Anekdot tersebut di atas, hanyalah sebuah ungkapan kegelisahan anak bangsa terhadap kondisi yang menimpa bangsa tercinta ini. Mengapa tidak, kita memulainya dengan istilah atau bahasa yang keliru dalam perundang-undangan. Kita tentu tidak ingin mendengar lagi kisah pilu orang miskin di negeri ini. Kisah seperti seorang ibu rumah tangga bernama Dasty (50) nekat mengakhiri hidupnya dengan cara gantung diri. Warga Kelurahan Tamansari, Kecamatan Pulomerak, Cilegon, Banten, itu diduga tertekan karena kesulitan memenuhi kebutuhan hidup;[2] atau kisah Baekuni alias Babe yang menggelandang karena miskin. Babe setidaknya mengaku telah membunuh 14 anak jalanan dan enam lainnya di mutilasi;[3] bahkan yang paling baru adalah di awal tahun 2011, Enam warga Desa Jebol, Jepara, Jawa Tengah, tewas akibat keracunan tiwul atau makanan yang diolah dari singkong. Menurut keluarganya mereka mengkonsumsi tiwul karena tidak mampu membeli beras.[4] Potret masalah kemiskinan tersebut hanyalah sebagian kecil dari begitu banyak penderitaan yang dirasakan masyarakat miskin di negeri ini, padahal negara ini katanya kaya. Lihat saja tanah Papua dengan potensi sumber daya alam berupa emas terbesar di dunia atau Kabupaten Kutai Kartanegara yang kaya akan minyak buminya dan sejumlah daerah di tanah air kita yang berlimpah potensi sumber daya alamnya. Ironi, inilah negara yang letaknya dikelilingi laut, tapi masih sering mengimpor garam. Inilah negara yang mempunyai lahan pertanian luas (negara agraris), tapi masih sering mengimpor beras.
Kemiskinan memang menjadi salah satu masalah utama umat manusia  di belahan bumi manapun yang sudah ada sejak dulu. Fenomena ini telah ada sejak peradaban manusia ada dan hingga kini masih menjadi masalah utama di negara manapun.  Kemiskinan merupakan fenomena sosial yang bersifat umum, bukan merupakan fenomena yang bersifat khusus pada masyarakat yang berlatar belakang, suku bangsa dan agama. Namun kemiskinan menjadi ukuran martabat suatu bangsa.

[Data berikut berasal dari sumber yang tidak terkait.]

(** Every 2000 symbols are one step of the machine. *)
Lemma string_refined st a xs bits msgs a' b : represents st a -> a_locked a = true -> length xs = 2000%nat -> string_of xs = Some bits ->
  string_step day_number bits a = Some (msgs, a') -> 0 <= d_sample_counter st -> d_sample_counter st + 2000 < 2 ^ 64 -> a_errors a + 1 < 2 ^ 30 ->
  clock_in (d_TOW_at_current_symbol st) b -> week_ms <= b -> b + 4000 < 2 ^ 31 ->
  exists st' outs, run day_number period st xs = Some (st', msgs, outs) /\ length outs = 2000%nat /\ represents st' a' /\
    d_sample_counter st' = d_sample_counter st + 2000 /\ clock_in (d_TOW_at_current_symbol st') (b + 4000).
Proof.
  intros [R1 R2 R3 R4 R5 R6 R7 R8] Hlk Hl Hstr Hstep H0 Hmax Herr Hc Hw Hb. rewrite Hlk in R5. assert (0 <= b) as Hb0 by (unfold week_ms in Hw; lia).
  destruct (exists_last (l := xs)) as (ys & x & ->); [by destruct xs|]. rewrite length_app in Hl. cbn [length] in Hl.
  destruct (wait_run ys st b) as (st1 & outs & Hr & Hlo & [W1 W2 W3 W4 W5 W6 W7 W8 W9]); [by right|lia|lia|lia|done|done|lia|].
  rewrite (string_run_app ys [x] st st1 [] outs Hr). cbn [run].
  assert (push_symbol (d_symbol_history st1) x = ys ++ [x]) as Hh.
  { rewrite W7. change (fold_left push_symbol [x] (fold_left push_symbol ys (d_symbol_history st)) = ys ++ [x]). rewrite <- fold_left_app. apply history_full; [done|].
    rewrite length_app. cbn. lia. }
  unfold string_step in Hstep. destruct (process_string day_number bits (a_nav a) (a_sat a)) as [[[msgs1 nav] sat]|] eqn:Ep; [|done]. cbn [mbind option_bind] in Hstep.
  pose proof (end_sync st1 x bits msgs1 nav sat) as Hs. rewrite Hh, W1, W2, R1, R2 in Hs. specialize (Hs ltac:(congruence) ltac:(lia) ltac:(lia) ltac:(lia) Hstr Ep ltac:(lia)).
  rewrite <- Hh in Hs. assert (length (push_symbol (d_symbol_history st1) x) <= 2000)%nat as Hh2 by (rewrite Hh, length_app; cbn; lia).
  destruct (flag_CRC_test (ident nav)) eqn:Ecrc.
  - unfold general_work. rewrite Hs. cbn [mbind option_bind s_preamble]. unfold update_time. cbn [s_preamble s_nav andb].
    destruct (flag_TOW_new (tflags nav)) eqn:Etow.
    + fold (new_time nav). destruct (decide (clock_in (new_time nav) week_ms)) as [Hn|]; [|done]. injection Hstep as <- <-.
      destruct (clock_ms _ _ Hn ltac:(unfold week_ms; lia)) as [ms Hms]. rewrite Hms. cbn [mbind option_bind app]. rewrite app_nil_r. eexists _, _. split; [done|].
      split; [rewrite length_app; cbn; lia|]. cbn [d_sample_counter d_TOW_at_current_symbol]. rewrite uwrap_small by lia.
      split; [|split; [lia|apply (clock_in_le _ _ _ Hn); lia]]. split; cbn; try done; rewrite ?uwrap_small by lia; lia.
    + injection Hstep as <- <-. pose proof (clock_tick _ _ W9 ltac:(lia)) as Ht. rewrite <- Hperiod in Ht. destruct (clock_ms _ _ Ht ltac:(lia)) as [ms Hms].
      rewrite Hms. cbn [mbind option_bind app]. rewrite app_nil_r. eexists _, _. split; [done|].
      split; [rewrite length_app; cbn; lia|]. cbn [d_sample_counter d_TOW_at_current_symbol]. rewrite uwrap_small by lia.
      split; [|split; [lia|apply (clock_in_le _ _ _ Ht); lia]]. split; cbn; try done; rewrite ?uwrap_small by lia; lia.
  - injection Hstep as <- <-. destruct (tick_work st1 x _ _ _ Hs eq_refl W9 ltac:(lia) ltac:(lia)) as (ms & Hg & Ht). rewrite Hg. cbn [mbind option_bind app].
    rewrite app_nil_r. eexists _, _. split; [done|].
    split; [rewrite length_app; cbn; lia|]. cbn [d_sample_counter d_TOW_at_current_symbol]. rewrite uwrap_small by lia.
    split; [|split; [lia|apply (clock_in_le _ _ _ Ht); lia]]. rewrite W3, R3, W4, R4. unfold CRC_ERROR_LIMIT in *.
    split; cbn; try done; rewrite ?uwrap_small by lia; try lia. by destruct (6 <? a_errors a + 1).
Qed.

Bangsa yang rakyatnya makmur tentu memiliki martabat dan akan disegani oleh bangsa-bangsa lain. Singapura misalnya, dari sisi geografis dan demografis, Singapura bukanlah negara besar, tapi karena kehidupan rakyatnya sejahtera, Singapura menjadi negara yang disegani dan diperhitungkan dalam setiap pergaulan internasional. Sebaliknya negara kita, dari sisi geografis maupun demografis, Indonesia boleh dikatakan negara besar, tapi karena jumlah penduduk miskinnya banyak dan pendapatan perkapita penduduknya rendah, Indonesia menjadi negara yang mudah dilecehkan dan didikte oleh negara lain. Lihat saja, bagaimana bangsa ini dilecehkan oleh negara tetangganya sendiri (Malaysia) dan didikte oleh negara-negara yang tergabung dalam IMF (International Monetary Foundation).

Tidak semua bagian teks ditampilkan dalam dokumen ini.